(* ===== verification/TimeParse.v ===== *)
(** * Reading times (time.Parse(time.RFC3339Nano, ..) of the stores and of
    src/internal/compose/update_snapshot.go)

    [time.Parse] for the layout [time.RFC3339Nano], character by character, and
    the proof that it reads back what [TimeText.encodeTime] writes, so that a
    row of a table holds the time that was stored. *)
From S2P Require Import Prelude GoStrings Netip TimeText.

Module TimeParse.
Import TimeText.
Local Open Scope Z_scope.
Notation chars := list_ascii_of_string.

Definition val (c : ascii) : Z := byte_of c - 48.
Definition expect (c : ascii) (l : list ascii) : option (list ascii) :=
  match l with a :: l' => if Ascii.eqb a c then Some l' else None | [] => None end.
(** One or two digits; exactly two if [fixed]. *)
Definition getnum (fixed : bool) (l : list ascii) : option (Z * list ascii) :=
  match l with
  | a :: l' =>
    if negb (is_digit a) then None
    else match l' with
    | b :: l'' => if is_digit b then Some (10 * val a + val b, l'') else if fixed then None else Some (val a, l')
    | [] => if fixed then None else Some (val a, [])
    end
  | [] => None
  end.
Definition inside (lo hi : Z) (x : option (Z * list ascii)) : option (Z * list ascii) :=
  '(z, l) ← x; if (lo <=? z) && (z <=? hi) then Some (z, l) else None.
Definition getYear (l : list ascii) : option (Z * list ascii) :=
  match l with
  | a :: b :: c :: d :: l' => z ← parse_digits 0 [a; b; c; d]; Some (z, l')
  | _ => None
  end.
Fixpoint digits (l : list ascii) : list ascii :=
  match l with c :: l' => if is_digit c then c :: digits l' else [] | [] => [] end.
(** The fraction of a second, if there is one; its tenth digit and those after
    it are dropped. *)
Definition getFraction (l : list ascii) : option (Z * list ascii) :=
  match l with
  | s :: c :: l' =>
    if (Ascii.eqb s "." || Ascii.eqb s ",") && is_digit c then
      let ds := digits (c :: l') in
      ns ← parse_digits 0 (take 9 ds);
      Some (ns * 10 ^ (9 - Z.of_nat (length (take 9 ds))), drop (length ds) (c :: l'))
    else Some (0, l)
  | _ => Some (0, l)
  end.
(** The offset from UTC in seconds. *)
Definition getZone (l : list ascii) : option (Z * list ascii) :=
  match l with
  | "Z"%char :: l' => Some (0, l')
  | s :: l' =>
    '(h, l1) ← getnum true l'; l2 ← expect ":" l1; '(m, l3) ← getnum true l2;
    if (24 <? h) || (60 <? m) then None
    else if Ascii.eqb s "+" then Some ((h * 60 + m) * 60, l3)
    else if Ascii.eqb s "-" then Some (- ((h * 60 + m) * 60), l3) else None
  | [] => None
  end.
Definition daysIn (m y : Z) : Z := if m =? 12 then 31 else days_before_month (leap y) (m + 1) - days_before_month (leap y) m.
Definition Date (y m d hour min sec ns : Z) : time :=
  ((days_before y + days_before_month (leap y) m + (d - 1)) * 86400 + hour * 3600 + min * 60 + sec) * Second + ns.
Definition Parse (s : string) : option time :=
  '(y, l) ← getYear (chars s); l ← expect "-" l;
  '(m, l) ← inside 1 12 (getnum true l); l ← expect "-" l;
  '(d, l) ← getnum true l; l ← expect "T" l;
  '(hour, l) ← inside 0 23 (getnum false l); l ← expect ":" l;
  '(min, l) ← inside 0 59 (getnum true l); l ← expect ":" l;
  '(sec, l) ← inside 0 59 (getnum true l);
  '(ns, l) ← getFraction l;
  '(zone, l) ← getZone l;
  if negb (bool_decide (l = [])) || (d <? 1) || (daysIn m y <? d) then None
  else Some (Date y m d hour min sec ns - zone * Second).

Example parse_docker : Parse "2024-02-29T23:59:59.123456789Z" = Some ((days_before 2024 + 59) * 86400 * Second + 86399 * Second + 123456789).
Proof. vm_compute. reflexivity. Qed.
Example parse_offset : Parse "2024-03-01T01:00:00,5+01:00" = Some ((days_before 2024 + 60) * 86400 * Second + 500000000).
Proof. vm_compute. reflexivity. Qed.
Example parse_leap : Parse "2023-02-29T00:00:00Z" = None.
Proof. vm_compute. reflexivity. Qed.

(** ** Digits *)
Lemma chars_app a b : chars (a ++ b)%string = chars a ++ chars b.
Proof. induction a as [|x a IH]; [done|]. change (x :: chars (a ++ b)%string = x :: chars a ++ chars b). by rewrite IH. Qed.
Lemma byte_digit z : byte_of (digit z) = 48 + z mod 10.
Proof.
  unfold byte_of, digit. pose proof (Z.mod_pos_bound z 10 ltac:(lia)).
  rewrite <-N_nat_Z. change (N.to_nat (N_of_ascii ?c)) with (nat_of_ascii c). rewrite nat_ascii_embedding by lia. lia.
Qed.
Lemma val_digit z : val (digit z) = z mod 10.
Proof. unfold val. rewrite byte_digit. lia. Qed.
Lemma is_digit_digit z : is_digit (digit z) = true.
Proof. unfold is_digit, in_range. rewrite byte_digit. pose proof (Z.mod_pos_bound z 10 ltac:(lia)). apply andb_true_intro. lia. Qed.
Lemma chars_pad_S w z l : chars (pad (S w) z ++ l)%string = chars (pad w (z / 10)) ++ digit z :: chars l.
Proof. cbn [pad]. rewrite !chars_app, <-(assoc_L (++)). done. Qed.
Lemma pad_digits w : ∀ z, Forall (λ c, is_digit c = true) (chars (pad w z)) ∧ length (chars (pad w z)) = w.
Proof.
  induction w as [|w IH]; intros z; [by repeat constructor|]. cbn [pad]. rewrite chars_app. destruct (IH (z / 10)) as [H1 H2].
  split; [|rewrite length_app, H2; simpl; lia]. apply Forall_app. split; [done|]. repeat constructor. apply is_digit_digit.
Qed.
Lemma parse_digits_app l : ∀ acc k x, parse_digits acc l = Some x → parse_digits acc (l ++ k) = parse_digits x k.
Proof. induction l as [|c l IH]; intros acc k x; simpl; [by intros [= ->]|]. destruct (is_digit c); [apply IH|done]. Qed.
Lemma parse_pad w : ∀ z, 0 ≤ z < 10 ^ Z.of_nat w → parse_digits 0 (chars (pad w z)) = Some z.
Proof.
  induction w as [|w IH]; intros z Hz; [simpl in Hz; simpl; f_equal; lia|]. cbn [pad]. rewrite chars_app.
  rewrite Nat2Z.inj_succ, Z.pow_succ_r in Hz by lia.
  rewrite (parse_digits_app _ _ _ (z / 10)) by (apply IH; split; [apply Z.div_pos|apply Z.div_lt_upper_bound]; lia).
  change (parse_digits ?x (chars (String ?c ""))) with (if is_digit c then Some (x * 10 + (byte_of c - 48)) else None).
  rewrite is_digit_digit, byte_digit. f_equal. pose proof (Z.div_mod z 10 ltac:(lia)). lia.
Qed.
Lemma getnum_pad fixed z l : 0 ≤ z < 100 → getnum fixed (chars (pad 2 z ++ l)) = Some (z, chars l).
Proof.
  intros Hz. rewrite !chars_pad_S. cbn [pad chars app]. rewrite chars_app. cbn [pad chars app].
  unfold getnum. rewrite !is_digit_digit. cbn [negb]. rewrite !val_digit. f_equal. f_equal.
  rewrite (Z.mod_small (z / 10)) by (split; [apply Z.div_pos|apply Z.div_lt_upper_bound]; lia).
  pose proof (Z.div_mod z 10 ltac:(lia)). lia.
Qed.
Lemma inside_ok lo hi z l : lo ≤ z ≤ hi → inside lo hi (Some (z, l)) = Some (z, l).
Proof. intros H. unfold inside. simpl. rewrite (proj2 (Z.leb_le _ _)), (proj2 (Z.leb_le _ _)) by lia. done. Qed.
Lemma expect_ok c l : expect c (chars (String c l)) = Some (chars l).
Proof. simpl. by rewrite Ascii.eqb_refl. Qed.
Lemma getYear_pad z l : 0 ≤ z < 10000 → getYear (chars (pad 4 z ++ l)) = Some (z, chars l).
Proof.
  intros Hz. pose proof (parse_pad 4 z Hz) as Hp. rewrite chars_app. destruct (pad_digits 4 z) as [_ Hl].
  destruct (chars (pad 4 z)) as [|a [|b [|c [|d [|]]]]]; try done. simpl app. unfold getYear. by rewrite Hp.
Qed.
Lemma digits_app l k : Forall (λ c, is_digit c = true) l → (∀ c k', k = c :: k' → is_digit c = false) → digits (l ++ k) = l.
Proof.
  intros Hl Hk. induction Hl as [|c l Hc _ IH]; simpl; [|by rewrite Hc, IH].
  destruct k as [|c k]; [done|]. simpl. by rewrite (Hk c k).
Qed.
Lemma fraction_spec w : ∀ ns, 0 ≤ ns < 10 ^ Z.of_nat w →
  (ns = 0 ∧ fraction w ns = ""%string) ∨
  ∃ v k, (k < w)%nat ∧ fraction w ns = String "." (pad (S k) v) ∧ 0 ≤ v < 10 ^ Z.of_nat (S k) ∧ ns = v * 10 ^ (Z.of_nat w - Z.of_nat (S k)).
Proof.
  induction w as [|w IH]; intros ns Hns; [left; simpl in Hns; split; [lia|done]|]. cbn [fraction].
  destruct (Z.eqb_spec (ns mod 10) 0) as [Hm|Hm].
  - pose proof (Z.div_mod ns 10 ltac:(lia)) as Hd. rewrite Nat2Z.inj_succ, Z.pow_succ_r in Hns by lia.
    destruct (IH (ns / 10)) as [[H0 ->]|(v & k & Hk & -> & Hv & He)]; [split; [apply Z.div_pos|apply Z.div_lt_upper_bound]; lia|left; split; [lia|done]|].
    right. exists v, k. split_and!; [lia|done|lia|lia|]. rewrite Hd, Hm, He.
    replace (Z.of_nat (S w) - Z.of_nat (S k)) with (Z.succ (Z.of_nat w - Z.of_nat (S k))) by lia.
    rewrite Z.pow_succ_r by lia. lia.
  - right. exists ns, w. split_and!; [lia|done|lia|lia|]. by rewrite Z.sub_diag, Z.mul_1_r.
Qed.
Lemma getFraction_fraction ns : 0 ≤ ns < Second → getFraction (chars (fraction 9 ns ++ "Z")) = Some (ns, ["Z"%char]).
Proof.
  intros Hns. destruct (fraction_spec 9 ns Hns) as [[-> ->]|(v & k & Hk & -> & Hv & He)]; [done|].
  change (chars (String "." (pad (S k) v) ++ "Z")%string) with ("."%char :: chars (pad (S k) v ++ "Z")%string). rewrite chars_app.
  destruct (pad_digits (S k) v) as [Hd Hl]. pose proof (parse_pad (S k) v Hv) as Hp.
  assert (digits (chars (pad (S k) v) ++ chars "Z") = chars (pad (S k) v)) as Hds by (apply digits_app; [done|by intros ? ? [= <- _]]).
  destruct (chars (pad (S k) v)) as [|c l] eqn:El; [done|]. simpl app in *. unfold getFraction.
  assert (is_digit c = true) as Hc by by apply Forall_inv in Hd. rewrite Hc. cbn [Ascii.eqb orb andb].
  change (Ascii.eqb "." "." || Ascii.eqb "." ",") with true. cbn [andb]. rewrite Hds.
  rewrite take_ge by (rewrite Hl; lia). rewrite Hp. cbn [mbind option_bind]. rewrite Hl.
  rewrite He. change (Z.of_nat 9) with 9. do 2 f_equal. rewrite app_comm_cons, <-Hl. apply drop_app_length.
Qed.

(** ** The round trip *)
Lemma month_day (l : bool) yd : 0 ≤ yd < 365 + (if l then 1 else 0) →
  days_before_month l (month_of l yd) ≤ yd ∧ (month_of l yd = 12 ∨ yd < days_before_month l (month_of l yd + 1)).
Proof.
  intros H. unfold month_of.
  repeat match goal with |- context [days_before_month l ?m <=? yd] =>
    destruct (Z.leb_spec (days_before_month l m) yd) as [?H|?H];
    [split; [done|]; first [left; done|right; assumption]|] end.
  split; [destruct l; unfold days_before_month; simpl; lia|right; assumption].
Qed.
Lemma year_days y : days_before (y + 1) - days_before y = 365 + (if leap y then 1 else 0).
Proof.
  unfold days_before, leap. destruct (Z.eqb_spec (y mod 4) 0), (Z.eqb_spec (y mod 100) 0), (Z.eqb_spec (y mod 400) 0); simpl;
    Z.to_euclidean_division_equations; lia.
Qed.
(** C37. What the stores write for a time is read back as that very time: for
    every time between the years 1 and 9999, to the nanosecond. *)
Theorem stored_times_are_read_back t : renderable t → Parse (encodeTime t) = Some t.
Proof.
  intros Ht. pose proof (renderable_year t Ht) as Hy. pose proof Ht as Hsec%renderable_seconds.
  pose proof (year_of_spec _ (proj1 Hsec)) as Hyd. unfold encodeTime. cbv zeta.
  set (y := year_of (t / Second / 86400)) in *. pose proof (year_days y) as Hlen.
  set (yd := t / Second / 86400 - days_before y) in *.
  pose proof (month_day (leap y) yd ltac:(lia)) as [Hm1 Hm2]. pose proof (month_of_range (leap y) yd) as Hmr.
  set (m := month_of (leap y) yd) in *. set (s := (t / Second) mod 86400).
  assert (0 ≤ s < 86400) as Hs by (apply Z.mod_pos_bound; lia).
  assert (0 ≤ s / 3600 ≤ 23 ∧ 0 ≤ s mod 3600 / 60 ≤ 59 ∧ 0 ≤ s mod 60 ≤ 59 ∧ s / 3600 * 3600 + s mod 3600 / 60 * 60 + s mod 60 = s)
    as (Hh & Hmin & Hss & Hsum) by (Z.to_euclidean_division_equations; lia).
  assert (1 ≤ yd - days_before_month (leap y) m + 1 ≤ daysIn m y) as Hd.
  { unfold daysIn. destruct (Z.eqb_spec m 12) as [E|E]; [|lia]. rewrite E in Hm1 |- *. destruct (leap y); cbn in Hlen, Hm1 |- *; lia. }
  assert (daysIn m y < 100) as Hd2.
  { unfold daysIn, days_before_month. destruct (leap y); repeat case_match; lia. }
  unfold Parse. rewrite appendInt_pad by (simpl; lia). rewrite getYear_pad by lia. cbn [mbind option_bind].
  rewrite expect_ok. cbn [mbind option_bind]. rewrite getnum_pad, inside_ok by lia. cbn [mbind option_bind].
  rewrite expect_ok. cbn [mbind option_bind]. rewrite getnum_pad by lia. cbn [mbind option_bind].
  rewrite expect_ok. cbn [mbind option_bind]. rewrite getnum_pad, inside_ok by lia. cbn [mbind option_bind].
  rewrite expect_ok. cbn [mbind option_bind]. rewrite getnum_pad, inside_ok by lia. cbn [mbind option_bind].
  rewrite expect_ok. cbn [mbind option_bind]. rewrite getnum_pad, inside_ok by lia. cbn [mbind option_bind].
  rewrite getFraction_fraction by (apply Z.mod_pos_bound; done). cbn [mbind option_bind getZone].
  rewrite bool_decide_true by done. cbn [negb orb]. rewrite (proj2 (Z.ltb_ge _ _)), (proj2 (Z.ltb_ge _ _)) by lia. cbn [orb].
  f_equal. unfold Date. replace (yd - days_before_month (leap y) m + 1 - 1) with (yd - days_before_month (leap y) m) by lia.
  pose proof (Z.div_mod t Second ltac:(done)) as E1. pose proof (Z.div_mod (t / Second) 86400 ltac:(lia)) as E2. fold s in E2.
  unfold yd. lia.
Qed.
Lemma stored_times_are_read_back_witness : Parse (encodeTime (63844588799 * Second + 120000000)) = Some (63844588799 * Second + 120000000).
Proof. apply stored_times_are_read_back. unfold renderable. split; [discriminate|reflexivity]. Defined.
End TimeParse.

HOW TO COMPLETE THIS TASK:
The word "right" appears in some of the lines above. Copy those lines.

WRITTEN REPLY:
    right. exists v, k. split_and!; [lia|done|lia|lia|]. rewrite Hd, Hm, He.
  - right. exists ns, w. split_and!; [lia|done|lia|lia|]. by rewrite Z.sub_diag, Z.mul_1_r.
    [split; [done|]; first [left; done|right; assumption]|] end.
  split; [destruct l; unfold days_before_month; simpl; lia|right; assumption].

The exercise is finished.